Vergleichende Untersuchungen zur Optimierung von Kryokonservierungsprotokollen: Verbesserte funktionserhaltende Kryokonservierung für therapeutisch relevante Zellsysteme

Abstract

Ziel dieser Arbeit war es, neue Strategien zur funktionserhaltenden Kryokonservierung von differenzierten Immun- und differenzierbaren Stammzellen im Hinblick auf eine standardisierte therapeutische Verwendung zu entwickeln. Dazu wurden die dreidimensionale Struktur von humanen embryonalen Stammzell (hESC) Kolonien und der Einfluss der notwendigen Mausfibroblasten untersucht. Auch wurden die Effekte unterschiedlicher Zellpräparationen, der Zell-Substrat-Adhäsion und verschiedener Kühlraten auf die Membranintegrität von hESCs während der Kryokonservierung evaluiert. Innovative Mikroskopiemethoden ermöglichten die Untersuchung der Mechanismen, die während des Einfrierens mit reduzierter DMSO-Konzentration und in serumfreien Medien auf die Stammzellen wirken. Mit diesen Erkenntnissen wurde ein oberflächenbasiertes, serumfreies Vitrifikationsprotokoll etabliert, das die Vitalität und Pluripotenz nahezu vollständig erhält und für die Kryokonservierung einer großen Anzahl an hESCs geeignet ist. Weiterhin wurde ein proteinfreies, chemisch definiertes Kryo-medium gefunden, das die Eigenschaften und Funktion von adulten Stammzellen, sowie von Immunzellen aus dem Blut auch während einer Langzeitlagerung konserviert. Um eine sichere Aufbewahrung der Proben technisch zu gewährleisten, wurde ein neues Kryoröhrchen, das die Speicherung der Probeninformation mittels integrierten Speicherchips direkt an den Zellen ermöglicht, auf Funktionalitätserhalt und Überlebensrate der Zellen evaluiert.
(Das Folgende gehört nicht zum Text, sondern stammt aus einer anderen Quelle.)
Lemma post_inventory_fn_run u req_body sku kvs os A w :
  get "inventory_audit" kvs = VArr A →
  post_inventory_fn u req_body sku (loaded kvs os) w =
    if existsb (active_with_sku sku) os then (Ok (duplicate_sku, loaded kvs os), w)
    else
      let rec := new_item (uuids w 0) (toISOString (clock w 0))
                   (toISOString (clock w 1)) u req_body in
      (Ok (Response 201 (VRef (length os)),
           Database
             (VObj (set "inventory_audit"
                      (VArr (audit_entry (uuids w 1) (VStr (uuids w 0)) "CREATE" u
                               (toISOString (clock w 2)) VNull (VRef (length os))
                             :: A))
                      (set "inventory_items" (VArr (refs (os ++ [rec]))) kvs)))
             (os ++ [rec])),
       World (files w) (locked w) (λ n, uuids w (S (S n)))
         (λ n, clock w (S (S (S n))))).
Proof.
  intros HA. unfold post_inventory_fn, loaded.
  cbn [root store prop]. rewrite get_set_eq. cbn [mbind option_bind as_array].
  mstep. rewrite Array_some_loaded. mstep.
  destruct (existsb (active_with_sku sku) os); [done|].
  mstep. unfold member. cbn [root store prop]. rewrite get_set_eq.
  cbn [mbind option_bind]. mstep.
  unfold Array_push. cbn [root store]. mstep.
  unfold member. cbn [root store prop]. rewrite set_set.
  rewrite get_set_ne by done. rewrite HA. cbn [mbind option_bind]. mstep.
  unfold Array_unshift. cbn [root store]. mstep.
  cbn [uuids clock files locked]. rewrite refs_snoc. done.
Qed.

Lemma patch_inventory_fn_run u id updates kvs os A w :
  get "inventory_audit" kvs = VArr A →
  patch_inventory_fn u id updates (loaded kvs os) w =
    match index_where (has_id id) os with
    | None => (Ok (not_found, loaded kvs os), w)
    | Some l =>
        match os !! l with
        | None => (Throw, w)
        | Some before =>
            let o := patched_item updates (toISOString (clock w 0)) u before in
            (Ok (Response 200 (VRef l),
                 Database
                   (VObj (set "inventory_audit"
                            (VArr (audit_entry (uuids w 0) (get "item_id" o)
                                     "UPDATE" u (toISOString (clock w 1))
                                     (VObj (make_diff updates before o)) (VObj o)
                                   :: A))
                            (set "inventory_items" (VArr (refs (<[l := o]> os))) kvs)))
                   (<[l := o]> os)),
             World (files w) (locked w) (λ n, uuids w (S n))
               (λ n, clock w (S (S n))))
        end
    end.
Proof.
  intros HA. unfold patch_inventory_fn. rewrite findItem_loaded. mstep.
  destruct (index_where (has_id id) os) as [l|]; [|done].
  cbn [truthy negb]. unfold loaded. cbn [store root].
  destruct (os !! l) as [before|]; mstep; [|done].
  unfold member. cbn [root store prop]. rewrite get_set_ne by done.
  rewrite HA. cbn [mbind option_bind]. mstep.
  unfold Array_unshift. cbn [root store]. mstep.
  cbn [uuids clock files locked]. rewrite refs_insert. done.
Qed.

Lemma delete_inventory_fn_run u id kvs os A w :
  get "inventory_audit" kvs = VArr A →
  delete_inventory_fn u id (loaded kvs os) w =
    match index_where (has_id id) os with
    | None => (Ok (not_found, loaded kvs os), w)
    | Some l =>
        match os !! l with
        | None => (Throw, w)
        | Some ex =>
            let o := deleted_item (toISOString (clock w 0)) u ex in
            (Ok (Response 200 (VObj [("ok", VBool true)]),
                 Database
                   (VObj (set "inventory_audit"
                            (VArr (audit_entry (uuids w 0) (get "item_id" o)
                                     "DELETE" u (toISOString (clock w 1))
                                     (VObj [("deleted_at",
                                             VObj [("before", get "deleted_at" ex);
                                                   ("after", get "deleted_at" o)])])
                                     (VObj o)
                                   :: A))
                            (set "inventory_items" (VArr (refs (<[l := o]> os))) kvs)))
                   (<[l := o]> os)),
             World (files w) (locked w) (λ n, uuids w (S n))
               (λ n, clock w (S (S n))))
        end
    end.
Proof.
  intros HA. unfold delete_inventory_fn. rewrite findItem_loaded. mstep.
  destruct (index_where (has_id id) os) as [l|]; [|done].
  cbn [truthy negb]. unfold loaded. cbn [store root].
  destruct (os !! l) as [ex|]; mstep; [|done].
  unfold member. cbn [root store prop]. rewrite get_set_ne by done.
  rewrite HA. cbn [mbind option_bind]. mstep.
  unfold Array_unshift. cbn [root store]. mstep.
  cbn [uuids clock files locked]. rewrite refs_insert. done.
Qed.

(** *** What each route does to the stored document *)

Lemma post_inventory_run u req_body w kvs os A :
  locked w = false →
  persisted w = VObj kvs → is_json (VObj kvs) →
  get "inventory_items" kvs = VArr (VObj <$> os) →
  get "inventory_audit" kvs = VArr A →
  truthy (get "sku" req_body) = true →
  truthy (get "product_name" req_body) = true →
  post_inventory u req_body w =
    let w1 := after_load w in
    if existsb (active_with_sku (get "sku" req_body)) os then
      (Ok duplicate_sku,
       World (<[DB_FILE := Json (VObj kvs)]> (files w1)) false (uuids w1) (clock w1))
    else
      let item := json_object
                    (new_item (uuids w1 0) (toISOString (clock w1 0))
                       (toISOString (clock w1 1)) u req_body) in
      (Ok (Response 201 (VObj item)),
       World (<[DB_FILE :=
                  Json (doc_with kvs (os ++ [item])
                          (audit_entry (uuids w1 1) (VStr (uuids w1 0)) "CREATE" u
                             (toISOString (clock w1 2)) VNull (VObj item)
                           :: A))]> (files w1))
         false (λ n, uuids w1 (S (S n))) (λ n, clock w1 (S (S (S n))))).
Proof.
  intros Hl Hp Hkvs Hi Ha Hsku Hname. unfold post_inventory.
  rewrite Hsku, Hname. cbn [negb orb].
  unfold mbind at 1, M_bind at 1. rewrite withDb_run by done.
  rewrite Hp, (thaw_well_formed kvs os Hi). fold (loaded kvs os).
  rewrite (post_inventory_fn_run _ _ _ _ _ A) by done.
  pose proof (is_json_items _ _ Hkvs Hi) as Hos.
  pose proof (is_json_audit _ _ Hkvs Ha) as HA.
  destruct (existsb _ os).
  - unfold loaded. cbn [store root].
    rewrite <- (set_get_id "inventory_audit" (set "inventory_items" (VArr (refs os)) kvs))
      by (rewrite has_set_ne by done; apply get_has; by rewrite Ha).
    rewrite get_set_ne, Ha by done.
    rewrite (roundtrip_doc os kvs A A Hkvs) by (by apply json_elems_json).
    rewrite json_object_items, (doc_with_id kvs os A) by done.
    unfold mret, M_ret. done.
  - cbv zeta. cbn [store root].
    set (rec := new_item _ _ _ _ _).
    erewrite (roundtrip_doc (os ++ [rec]) kvs); [|done|].
    2:{ rewrite json_elems_cons, json_elems_json by done.
        unfold JSON_roundtrip at 1.
        erewrite stringify_audit_entry; [done..|].
        apply (JSON_roundtrip_ref (os ++ [rec])).
        by rewrite lookup_app_r, Nat.sub_diag by lia. }
    unfold mret, M_ret, res_json. cbn [store status body].
    rewrite (JSON_roundtrip_ref (os ++ [rec]) (length os) rec)
      by (by rewrite lookup_app_r, Nat.sub_diag by lia).
    rewrite fmap_app, json_object_items by done. done.
Qed.

Lemma patch_inventory_run u id req_body w kvs os A :
  locked w = false →
  persisted w = VObj kvs → is_json (VObj kvs) →
  get "inventory_items" kvs = VArr (VObj <$> os) →
  get "inventory_audit" kvs = VArr A →
  Forall (λ kv, tree kv.2) req_body →
  collect_updates req_body ≠ [] →
  patch_inventory u id req_body w =
    let w1 := after_load w in
    let updates := collect_updates req_body in
    match index_where (has_id id) os with
    | None =>
        (Ok not_found,
         World (<[DB_FILE := Json (VObj kvs)]> (files w1)) false (uuids w1) (clock w1))
    | Some l =>
        let before := default [] (os !! l) in
        let o := patched_item updates (toISOString (clock w1 0)) u before in
        let item := json_object o in
        (Ok (Response 200 (VObj item)),
         World (<[DB_FILE :=
                    Json (doc_with kvs (<[l := item]> os)
                            (audit_entry (uuids w1 0) (VStr id) "UPDATE" u
                               (toISOString (clock w1 1))
                               (VObj (json_object (make_diff updates before o)))
                               (VObj item)
                             :: A))]> (files w1))
           false (λ n, uuids w1 (S n)) (λ n, clock w1 (S (S n))))
    end.
Proof.
  intros Hl Hp Hkvs Hi Ha Hbody Hupd. unfold patch_inventory.
  destruct (collect_updates req_body) as [|kv updates'] eqn:Eupd; [done|].
  cbn [keys map length Nat.eqb]. rewrite <- Eupd. clear Hupd.
  set (updates := collect_updates req_body) in *.
  unfold mbind at 1, M_bind at 1. rewrite withDb_run by done.
  rewrite Hp, (thaw_well_formed kvs os Hi). fold (loaded kvs os).
  rewrite (patch_inventory_fn_run _ _ _ _ _ A) by done.
  pose proof (is_json_items _ _ Hkvs Hi) as Hos.
  pose proof (is_json_audit _ _ Hkvs Ha) as HA.
  destruct (index_where (has_id id) os) as [l|] eqn:E.
  - apply index_where_Some in E as (before & Hlo & Hid & _).
    rewrite Hlo. cbv zeta. cbn [store root default].
    set (o := patched_item _ _ _ _).
    assert (Hbefore : Forall (λ kv, tree kv.2) before).
    { apply tree_fields_json. rewrite Forall_forall in Hos. apply Hos.
      by eapply list_elem_of_lookup_2. }
    assert (Ho : Forall (λ kv, tree kv.2) o).
    { apply tree_patched_item; [|done]. by apply tree_collect_updates. }
    assert (Hoid : get "item_id" o = VStr id).
    { unfold o. rewrite get_patched_item by done.
      rewrite get_apply_updates_other; [by apply has_id_get|].
      intros Hin%keys_collect_updates_allowed. revert Hin.
      by apply (bool_decide_unpack ("item_id" ∉ allowed)). }
    erewrite (roundtrip_mutation (<[l := o]> os) kvs); [|done..|].
    2:{ unfold JSON_roundtrip at 1. apply stringify_audit_entry.
        - by rewrite Hoid.
        - fold (JSON_roundtrip (<[l:=o]> os)).
          rewrite tree_roundtrip by (by apply tree_obj, tree_make_diff).
          apply JSON_tree_obj.
        - fold (JSON_roundtrip (<[l:=o]> os)).
          rewrite tree_roundtrip by (by apply tree_obj).
          apply JSON_tree_obj. }
    unfold mret, M_ret, res_json. cbn [store status body].
    rewrite (JSON_roundtrip_ref (<[l := o]> os) l o)
      by (apply list_lookup_insert_eq; by eapply lookup_lt_Some).
    rewrite json_object_insert by done. done.
  - change (store (loaded kvs os)) with os.
    rewrite (roundtrip_unchanged os kvs A) by done.
    unfold mret, M_ret. done.
Qed.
Aim of this work was the development of new strategies for the cryopreservation of differentiated blood cells and human stem cells that still can evolve into various cell types with regard to standar-dized, therapeutic applications. Therefore, the three-dimensional structure of human embryonic stem cell (hESC) colonies and the influence of murine embryonic fibroblasts, necessary for a stable cultivation of hESCs, were investigated. Additionally, the effect of cell preparation methods, cell-substrate-contact, and different cooling rates on membrane integrity of hESCs was analyzed. Innovative optical methods enabled the observation of damage mechanisms during cryopreservation of cells with reduced DMSO concentration as well as in serum-free media. Based on these results, a surface-based and serum-free vitrification protocol maintaining viability and pluripotency could be established for the bulk cryopreservation of hESCs. Furthermore, use of a protein-free and fully chemically defined cryopreservation medium resulted in preserved cell function and cell characteristics for different human adult stem and blood cells, even after long-term storage. To provide technology for a safe and controlled storage of biological material, a new cryovial was evaluated that allows data storage of sample information directly connected to the cells. For this, cell functionality and viability were investigated after cryopreservation in these cryovials.